Segment Start: GIVEN ENTRIES
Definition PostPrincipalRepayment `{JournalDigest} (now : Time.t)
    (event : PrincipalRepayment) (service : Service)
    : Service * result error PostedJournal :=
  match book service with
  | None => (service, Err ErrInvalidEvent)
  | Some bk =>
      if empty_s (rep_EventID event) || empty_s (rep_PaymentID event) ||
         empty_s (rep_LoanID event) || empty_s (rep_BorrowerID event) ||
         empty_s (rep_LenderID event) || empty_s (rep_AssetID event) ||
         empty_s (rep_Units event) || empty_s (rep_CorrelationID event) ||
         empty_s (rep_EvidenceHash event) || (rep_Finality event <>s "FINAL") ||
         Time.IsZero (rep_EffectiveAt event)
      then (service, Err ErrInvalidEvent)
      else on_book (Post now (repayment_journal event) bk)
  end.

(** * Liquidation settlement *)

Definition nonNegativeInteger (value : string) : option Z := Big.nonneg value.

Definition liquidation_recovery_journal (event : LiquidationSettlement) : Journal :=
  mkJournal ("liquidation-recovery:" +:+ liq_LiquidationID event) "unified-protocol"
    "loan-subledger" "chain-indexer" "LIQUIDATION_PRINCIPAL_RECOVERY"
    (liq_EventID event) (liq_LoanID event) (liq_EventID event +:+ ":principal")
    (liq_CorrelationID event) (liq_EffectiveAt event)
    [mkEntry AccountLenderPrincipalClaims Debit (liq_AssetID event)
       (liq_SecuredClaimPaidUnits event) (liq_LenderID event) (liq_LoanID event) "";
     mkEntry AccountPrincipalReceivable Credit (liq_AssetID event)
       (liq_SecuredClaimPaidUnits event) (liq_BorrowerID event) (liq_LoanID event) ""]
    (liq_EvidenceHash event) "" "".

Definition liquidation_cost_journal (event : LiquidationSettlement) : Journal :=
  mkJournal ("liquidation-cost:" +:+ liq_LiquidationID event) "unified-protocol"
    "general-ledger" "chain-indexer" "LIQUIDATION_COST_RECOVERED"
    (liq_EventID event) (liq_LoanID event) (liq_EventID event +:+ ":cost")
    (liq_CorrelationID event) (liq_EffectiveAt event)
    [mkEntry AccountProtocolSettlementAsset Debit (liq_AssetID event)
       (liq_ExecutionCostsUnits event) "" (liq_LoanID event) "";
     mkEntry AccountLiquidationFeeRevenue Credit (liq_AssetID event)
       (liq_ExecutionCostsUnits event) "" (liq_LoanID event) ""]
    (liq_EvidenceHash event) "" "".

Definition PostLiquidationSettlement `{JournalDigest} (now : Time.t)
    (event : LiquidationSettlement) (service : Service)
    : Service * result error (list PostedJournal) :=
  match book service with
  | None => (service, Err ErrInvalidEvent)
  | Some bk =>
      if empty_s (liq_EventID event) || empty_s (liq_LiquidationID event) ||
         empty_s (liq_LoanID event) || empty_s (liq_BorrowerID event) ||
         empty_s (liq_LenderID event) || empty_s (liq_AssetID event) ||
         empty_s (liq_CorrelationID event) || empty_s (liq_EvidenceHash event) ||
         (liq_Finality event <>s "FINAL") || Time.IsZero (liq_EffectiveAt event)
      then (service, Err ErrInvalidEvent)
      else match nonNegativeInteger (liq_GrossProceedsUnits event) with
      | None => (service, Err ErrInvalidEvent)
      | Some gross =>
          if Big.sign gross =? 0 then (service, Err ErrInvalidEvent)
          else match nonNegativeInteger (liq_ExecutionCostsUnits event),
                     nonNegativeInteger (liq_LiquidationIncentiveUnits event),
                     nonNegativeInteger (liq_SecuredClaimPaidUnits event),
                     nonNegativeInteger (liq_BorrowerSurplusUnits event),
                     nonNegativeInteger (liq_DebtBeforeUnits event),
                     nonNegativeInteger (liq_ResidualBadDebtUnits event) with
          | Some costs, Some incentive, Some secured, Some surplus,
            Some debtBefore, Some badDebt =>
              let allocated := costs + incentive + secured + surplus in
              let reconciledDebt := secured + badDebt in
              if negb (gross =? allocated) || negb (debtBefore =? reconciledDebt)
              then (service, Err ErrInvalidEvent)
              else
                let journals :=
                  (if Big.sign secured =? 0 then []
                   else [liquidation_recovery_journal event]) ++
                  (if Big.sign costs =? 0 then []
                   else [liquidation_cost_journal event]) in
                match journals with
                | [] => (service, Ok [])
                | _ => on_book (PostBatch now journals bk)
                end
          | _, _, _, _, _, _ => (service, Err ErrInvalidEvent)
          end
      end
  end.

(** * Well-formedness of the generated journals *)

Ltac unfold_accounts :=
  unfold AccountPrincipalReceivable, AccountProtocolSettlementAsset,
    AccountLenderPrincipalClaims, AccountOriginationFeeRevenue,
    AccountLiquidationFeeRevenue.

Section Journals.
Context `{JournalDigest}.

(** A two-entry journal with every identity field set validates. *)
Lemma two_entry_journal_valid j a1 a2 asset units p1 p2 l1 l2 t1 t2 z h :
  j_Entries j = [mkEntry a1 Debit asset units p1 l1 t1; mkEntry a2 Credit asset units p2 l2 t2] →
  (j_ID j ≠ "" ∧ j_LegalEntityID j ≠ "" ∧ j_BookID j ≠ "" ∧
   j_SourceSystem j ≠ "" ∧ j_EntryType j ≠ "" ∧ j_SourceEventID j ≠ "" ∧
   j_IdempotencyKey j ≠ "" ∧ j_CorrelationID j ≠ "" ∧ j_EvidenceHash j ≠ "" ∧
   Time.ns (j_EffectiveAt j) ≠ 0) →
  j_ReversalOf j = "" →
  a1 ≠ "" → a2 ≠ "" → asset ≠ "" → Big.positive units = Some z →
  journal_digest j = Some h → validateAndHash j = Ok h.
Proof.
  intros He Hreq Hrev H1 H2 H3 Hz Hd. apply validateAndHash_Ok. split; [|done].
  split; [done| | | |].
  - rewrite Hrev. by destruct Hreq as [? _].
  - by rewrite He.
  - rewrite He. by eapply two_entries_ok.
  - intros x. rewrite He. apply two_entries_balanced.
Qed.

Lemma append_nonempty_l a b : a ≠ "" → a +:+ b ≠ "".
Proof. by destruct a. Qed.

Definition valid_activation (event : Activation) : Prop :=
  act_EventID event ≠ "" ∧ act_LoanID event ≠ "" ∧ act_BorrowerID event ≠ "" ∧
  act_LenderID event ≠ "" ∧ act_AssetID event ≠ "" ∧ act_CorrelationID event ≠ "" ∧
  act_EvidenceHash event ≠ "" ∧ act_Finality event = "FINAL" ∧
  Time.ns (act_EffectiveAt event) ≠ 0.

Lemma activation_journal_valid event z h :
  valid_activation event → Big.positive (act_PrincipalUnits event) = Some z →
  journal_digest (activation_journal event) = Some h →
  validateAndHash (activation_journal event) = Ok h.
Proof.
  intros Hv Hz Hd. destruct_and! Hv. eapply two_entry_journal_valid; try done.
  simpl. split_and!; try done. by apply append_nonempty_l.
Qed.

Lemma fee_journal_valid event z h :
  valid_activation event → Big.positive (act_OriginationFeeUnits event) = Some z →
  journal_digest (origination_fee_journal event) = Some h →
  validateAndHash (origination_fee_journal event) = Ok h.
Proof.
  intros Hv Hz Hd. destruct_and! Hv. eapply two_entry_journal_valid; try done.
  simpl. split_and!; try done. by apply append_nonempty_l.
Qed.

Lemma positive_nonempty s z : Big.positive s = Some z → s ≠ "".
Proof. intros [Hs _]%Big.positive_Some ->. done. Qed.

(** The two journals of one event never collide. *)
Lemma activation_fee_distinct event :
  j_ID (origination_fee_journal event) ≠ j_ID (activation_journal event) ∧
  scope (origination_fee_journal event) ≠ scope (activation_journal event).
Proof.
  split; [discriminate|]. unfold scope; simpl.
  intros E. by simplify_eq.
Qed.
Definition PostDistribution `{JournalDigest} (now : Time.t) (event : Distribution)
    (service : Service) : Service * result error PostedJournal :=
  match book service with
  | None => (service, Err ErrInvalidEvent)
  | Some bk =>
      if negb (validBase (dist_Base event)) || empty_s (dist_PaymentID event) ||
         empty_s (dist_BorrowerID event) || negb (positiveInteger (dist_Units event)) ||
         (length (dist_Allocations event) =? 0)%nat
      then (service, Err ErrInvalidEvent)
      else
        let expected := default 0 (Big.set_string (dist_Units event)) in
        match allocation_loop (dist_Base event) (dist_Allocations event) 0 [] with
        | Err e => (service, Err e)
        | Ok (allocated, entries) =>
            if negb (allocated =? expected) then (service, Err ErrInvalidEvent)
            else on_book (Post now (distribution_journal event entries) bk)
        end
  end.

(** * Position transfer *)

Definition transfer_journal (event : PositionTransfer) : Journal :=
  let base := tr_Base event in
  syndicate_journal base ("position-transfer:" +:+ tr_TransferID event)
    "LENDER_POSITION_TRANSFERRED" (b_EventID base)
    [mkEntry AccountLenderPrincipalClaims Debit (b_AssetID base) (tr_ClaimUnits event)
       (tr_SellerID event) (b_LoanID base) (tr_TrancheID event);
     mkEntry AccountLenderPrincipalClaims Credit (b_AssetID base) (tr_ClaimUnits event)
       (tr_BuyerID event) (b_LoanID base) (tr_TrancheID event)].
Segment End: GIVEN ENTRIES
__TASK REQUIREMENTS__
If a line comes after the one containing "Definition liquidation_recovery_journal (event", leave it out; set down every line of the data before it, and that line itself, exactly.

__ANSWER BELOW__
Definition PostPrincipalRepayment `{JournalDigest} (now : Time.t)
    (event : PrincipalRepayment) (service : Service)
    : Service * result error PostedJournal :=
  match book service with
  | None => (service, Err ErrInvalidEvent)
  | Some bk =>
      if empty_s (rep_EventID event) || empty_s (rep_PaymentID event) ||
         empty_s (rep_LoanID event) || empty_s (rep_BorrowerID event) ||
         empty_s (rep_LenderID event) || empty_s (rep_AssetID event) ||
         empty_s (rep_Units event) || empty_s (rep_CorrelationID event) ||
         empty_s (rep_EvidenceHash event) || (rep_Finality event <>s "FINAL") ||
         Time.IsZero (rep_EffectiveAt event)
      then (service, Err ErrInvalidEvent)
      else on_book (Post now (repayment_journal event) bk)
  end.

(** * Liquidation settlement *)

Definition nonNegativeInteger (value : string) : option Z := Big.nonneg value.

Definition liquidation_recovery_journal (event : LiquidationSettlement) : Journal :=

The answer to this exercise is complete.